## INSTRUCTIONS TO FOLLOW
Among the records that follow, set down only the lines from the one containing "assert (Hoptions : opt_sessionId" to the one containing "with_events] in *.", both included, exactly.

* * * *

(** X23.  An upload through /api/upload is answered with one summary per
    file.  Its results are appended to the files of the server's session
    and the extracted texts are added, in order, to the knowledge store of
    the service; the session contexts and the conversation logs of the
    service are not touched, so the files do not reach the session-file
    search. *)
Theorem upload_endpoint_feeds_knowledge_only (srv : Server) (sessionId : string)
    (files : list Upload.t) :
  files <> [] ->
  exists summaries timestamp srv',
    uploadFiles W H (Some sessionId) files srv =
      (Returns (UploadAccepted
                  ("Successfully processed " +:+ pretty (length files) +:+ " file(s)")
                  sessionId summaries timestamp), srv') /\
    map FileSummary.filename summaries = map Upload.originalname files /\
    sessionContexts (ai srv') = sessionContexts (ai srv) /\
    conversationHistory (ai srv') = conversationHistory (ai srv) /\
    map Doc.content (localKnowledge (ai srv')) =
      map Doc.content (localKnowledge (ai srv))
        ++ extractedTexts (processFiles H (events srv) files) /\
    exists session,
      activeSessions srv' !! sessionId = Some session /\
      ServerSession.files session =
        match activeSessions srv !! sessionId with
        | Some old => ServerSession.files old
        | None => []
        end ++ processFiles H (events srv) files.
Proof.
  intros Hne.
  destruct (receiveFiles_run W H sessionId files srv)
    as [srv1 [Hrun [Hai [[session [Hl [Hf _]]] _]]]].
  destruct (uploadSummaries_run (processFiles H (events srv) files) srv1)
    as [sums [n [Hsum Hnames]]].
  destruct (ingestAll_frame W sessionId (processFiles H (events srv) files) (ai srv))
    as [Hs [Hh Hk]].
  exists sums. eexists. eexists.
  unfold uploadFiles. split.
  - apply sm_try_catch_run.
    erewrite sm_bind_run by reflexivity.
    replace (length files =? 0) with false
      by (destruct files; [congruence|reflexivity]).
    erewrite sm_bind_run by exact Hrun.
    erewrite sm_bind_run by exact Hsum.
    erewrite sm_bind_run by reflexivity.
    reflexivity.
  - cbn [ai activeSessions with_events]. rewrite Hai, Hs, Hh, Hk, Hnames.
    split.
    { apply (every_upload_names H (events srv) files). }
    split; [reflexivity|]. split; [reflexivity|]. split; [reflexivity|].
    exists session. split; assumption.
Qed.

Lemma chat_run req sessionId srv0 srv :
  sessionIdOr H (req_sessionId req) srv0 = (Returns sessionId, srv) ->
  negb (truthyText (req_message req)) && (length (req_files req) =? 0) = false ->
  let results := processFiles H (events srv) (req_files req) in
  let oldFiles :=
    match activeSessions srv !! sessionId with
    | Some old => ServerSession.files old
    | None => []
    end in
  let oldMessages :=
    match activeSessions srv !! sessionId with
    | Some old => ServerSession.messages old
    | None => []
    end in
  exists options reply summaries timestamp srv',
    chat W H req srv0 =
      (Returns (ChatAnswered (Answer reply) sessionId summaries
                  (length (oldFiles ++ results)) timestamp), srv') /\
    opt_sessionId options = sessionId /\
    opt_files options = map Processed.toFile (oldFiles ++ results) /\
    newFiles options = map Processed.toFile results /\
    processWithRAG W options (ingestAll W sessionId results (ai srv)) =
      (Returns (Answer reply), ai srv') /\
    map FileSummary.filename summaries = map Upload.originalname (req_files req) /\
    (exists session t1 t2,
       activeSessions srv' !! sessionId = Some session /\
       ServerSession.files session = oldFiles ++ results /\
       ServerSession.messages session =
         let log :=
           oldMessages ++
           [ServerMessage.mk Msg.user (Str <$> req_message req)
              (Some (map Processed.filename results)) t1;
            ServerMessage.mk Msg.assistant (Some (Chat.text reply)) None t2] in
         if 20 <? length log then Js.sliceLast 20 log else log) /\
    forall other,
      other <> sessionId ->
      activeSessions srv' !! other = activeSessions srv !! other.
Proof.
  intros Hsid Hvalid. cbv zeta.
  destruct (receive_stage sessionId (req_files req) srv)
    as [srv1 [Hrun [Hai [Hf [Hm Hother]]]]].
  set (results := processFiles H (events srv) (req_files req)) in *.
  set (oldFiles := match activeSessions srv !! sessionId with
                   | Some old => ServerSession.files old | None => [] end) in *.
  set (oldMessages := match activeSessions srv !! sessionId with
                      | Some old => ServerSession.messages old | None => [] end) in *.
  set (sessionFiles := match activeSessions srv1 !! sessionId with
                       | Some session => ServerSession.files session
                       | None => [] end) in *.
  set (options :=
         if truthyText (req_message req) then
           {| message := default EmptyString (req_message req);
              opt_language := default "en" (req_language req);
              opt_sessionId := sessionId;
              useRAG := default true (req_useRAG req);
              analyzeSentimentFlag := default true (req_analyzeSentiment req);
              opt_files := map Processed.toFile sessionFiles;
              newFiles := map Processed.toFile results |}
         else
           {| message :=
                "I uploaded these files: " +:+
                Js.join Js.nl (map (fileSummaryLine H) results) +:+
                ". Analyze them and tell me about the content.";
              opt_language := default "en" (req_language req);
              opt_sessionId := sessionId;
              useRAG := true; analyzeSentimentFlag := false;
              opt_files := map Processed.toFile sessionFiles;
              newFiles := map Processed.toFile results |}).
  destruct (processWithRAG_total W options (ai srv1)) as [reply [s' Hp]].
  exists options, reply. eexists. eexists. eexists.
  split.
  { unfold chat. cbv zeta.
    apply sm_try_catch_run.
    erewrite sm_bind_run by exact Hsid.
    rewrite Hvalid.
    erewrite sm_bind_run by exact Hrun.
    erewrite sm_bind_run by reflexivity.
    erewrite sm_bind_run
      by (subst options; destruct (truthyText (req_message req));
          apply liftAI_run with (s' := s') (a := Answer reply); exact Hp).
    erewrite sm_bind_run by apply ensureSession_run.
    erewrite sm_bind_run by reflexivity.
    erewrite sm_bind_run by reflexivity.
    erewrite sm_bind_run by reflexivity.
    erewrite sm_bind_run by reflexivity.
    erewrite sm_bind_run by reflexivity.
    erewrite sm_bind_run by reflexivity.
    fold sessionFiles. rewrite Hf.
    unfold mret, SM_ret. reflexivity. }
  assert (Hoptions : opt_sessionId options = sessionId
                     /\ opt_files options = map Processed.toFile (oldFiles ++ results)
                     /\ newFiles options = map Processed.toFile results).
  { subst options. rewrite Hf.
    destruct (truthyText (req_message req)); repeat split; reflexivity. }
  destruct Hoptions as [Ho1 [Ho2 Ho3]].
  assert (Hnames : map (fun f => Processed.filename f) results =
                   map Upload.originalname (req_files req))
    by apply every_upload_names.
  rewrite <- Hai.
  clearbody options results oldFiles oldMessages. subst sessionFiles.
  destruct srv1 as [a1 m1 e1].
  cbn [ai activeSessions events with_ai with_activeSessions with_events] in *.
  split; [exact Ho1|]. split; [exact Ho2|]. split; [exact Ho3|].
  destruct (m1 !! sessionId) as [current|] eqn:E;
    cbn [ai activeSessions events with_ai with_activeSessions with_events].
  - split; [exact Hp|].
    split; [rewrite map_map; exact Hnames|].
    split.
    + eexists. exists (host_now H e1), (host_now H (S e1)).
      rewrite !lookup_alter_eq, E. cbn [fmap option_fmap option_map].
      split; [reflexivity|].
      cbn [ServerSession.files ServerSession.messages].
      rewrite <- app_assoc, Hm. cbn [app]. cbv zeta.
      destruct (20 <? length _);
        cbn [ServerSession.files ServerSession.messages];
        split; first [exact Hf | reflexivity].
    + intros other Hne. rewrite !lookup_alter_ne by congruence.
      apply Hother. exact Hne.
  - split; [exact Hp|].
    split; [rewrite map_map; exact Hnames|].
    symmetry in Hf. destruct (app_eq_nil _ _ Hf) as [Hold Hres].
    split.
    + eexists. exists (host_now H (S e1)), (host_now H (S (S e1))).
      rewrite !lookup_alter_eq, lookup_insert_eq.
      cbn [fmap option_fmap option_map].
      split; [reflexivity|].
      cbn [ServerSession.files ServerSession.messages].
      rewrite <- Hm. cbn [app]. cbv zeta.
      destruct (20 <? length _);
        cbn [ServerSession.files ServerSession.messages];
        (split; [rewrite Hold; reflexivity | reflexivity]).
    + intros other Hne.
      rewrite !lookup_alter_ne, lookup_insert_ne by congruence.
      apply Hother. exact Hne.
Qed.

* * * *

## ANSWER BOX
  assert (Hoptions : opt_sessionId options = sessionId
                     /\ opt_files options = map Processed.toFile (oldFiles ++ results)
                     /\ newFiles options = map Processed.toFile results).
  { subst options. rewrite Hf.
    destruct (truthyText (req_message req)); repeat split; reflexivity. }
  destruct Hoptions as [Ho1 [Ho2 Ho3]].
  assert (Hnames : map (fun f => Processed.filename f) results =
                   map Upload.originalname (req_files req))
    by apply every_upload_names.
  rewrite <- Hai.
  clearbody options results oldFiles oldMessages. subst sessionFiles.
  destruct srv1 as [a1 m1 e1].
  cbn [ai activeSessions events with_ai with_activeSessions with_events] in *.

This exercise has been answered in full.